In the case of ACORN activists convicted of fraud in Missouri, Hebert says ACORN itself had “actually turned those people in to the local district attorney and to the feds, saying these people had been engaging in fictitious registration forms. None of those people actually voted, and none of them even got registered, because ACORN called attention to the fact that these were likely bogus applications.”

Hebert also says that a significant number of “bad” applications are simply the result of the way canvassing operates, not of an intent to inflate the voter rolls.

“It is inevitable that you’re going to have a certain number of applications that come in that are going to have incorrect, incomplete or duplicate information,” he says.

“I don’t think voter fraud is the problem that a lot of people claim it is,” Hebert says. “To the extent that there is any voter fraud, based on my 35 years of practicing election law, the most common types deal with absentee ballots, mail-in ballots. People will apply for a ballot on behalf of someone else, have it mailed to their address and try to vote it. Even that is not all that common, but it does happen.

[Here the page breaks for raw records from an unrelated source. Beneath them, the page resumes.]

(** * useSafeSearchParams: URL search parameters as validated state

    A shallow embedding of [src/hooks/useSafeSearchParams.tsx] and of the
    schema of [src/app/page.tsx], together with models of the platform
    pieces the hook calls into:

    - ECMAScript values, [Number(...)], [JSON.stringify], [Object.fromEntries],
      property reads and [for ... in] over plain objects; [JSON.parse],
      which the hook does not call, says what the JSON text of a value is;
    - the WHATWG [URLSearchParams] list with [set] and [toString];
    - the fragment of zod 3 the repository uses: [z.coerce.number()],
      [.min], [.max], [z.any()], [.transform], [.or] and [z.object], and
      the string schema [z.string()] with its coercing form.

    Conventions.  A JavaScript string is a [string] holding the UTF-8 bytes
    of well-formed text.  A JavaScript number is a canonical binary64 value
    ([spec_float] at precision 53, [emax] 1024).  A plain object is the list
    of its own enumerable properties in enumeration order, keys distinct. *)

From Stdlib Require Import ZArith NArith String Ascii List Bool Lia DecimalString SpecFloat.
From Stdlib Require Import DecimalN DecimalPos DecimalFacts.
From stdpp Require Import base option list strings.

Open Scope string_scope.
Open Scope list_scope.
Open Scope Z_scope.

The kind of vote fraud, where people vote twice, happens rarely if at all.”

In response to Danforth’s suggestion that the large number of bad applications was “gumming up the system,” David Lagstein, spokesman for the Detroit ACORN office, did not disagree.

The record numbers of new voters registering is indeed a burden on local election officials, he says.

“Election officials are underfunded and have a heavy work load as it gets to election time,” Lagstein went on. “We understand that, and that’s why we have a process that tries to make their job as easy as possible.”

Hebert is not quite as understanding about Danforth’s complaints.

“Election officials have a job to do, and you often see these voter registration drives surge this close to an election,” he says. “The responsibility of the officials is to do their jobs and not complain about it. This is democracy. People are trying to exercise the most fundamental right they have as an American.”

Hebert notes that the same allegations are made by both sides in every election, with the Democrats accusing the Republicans of trying to suppress legal voters and the Republicans accusing the Democrats of encouraging voter fraud.

“There have been several cases where the courts have issued injunctions blocking the Republican National Committee and various state Republican committees from engaging in voter suppression schemes,” he says. “While there are cases out there of voter fraud, they are few and far between and usually involve absentee ballots and not voter impersonation or double voting.”

“The Democratic side carry the day in terms of evidence,” he says.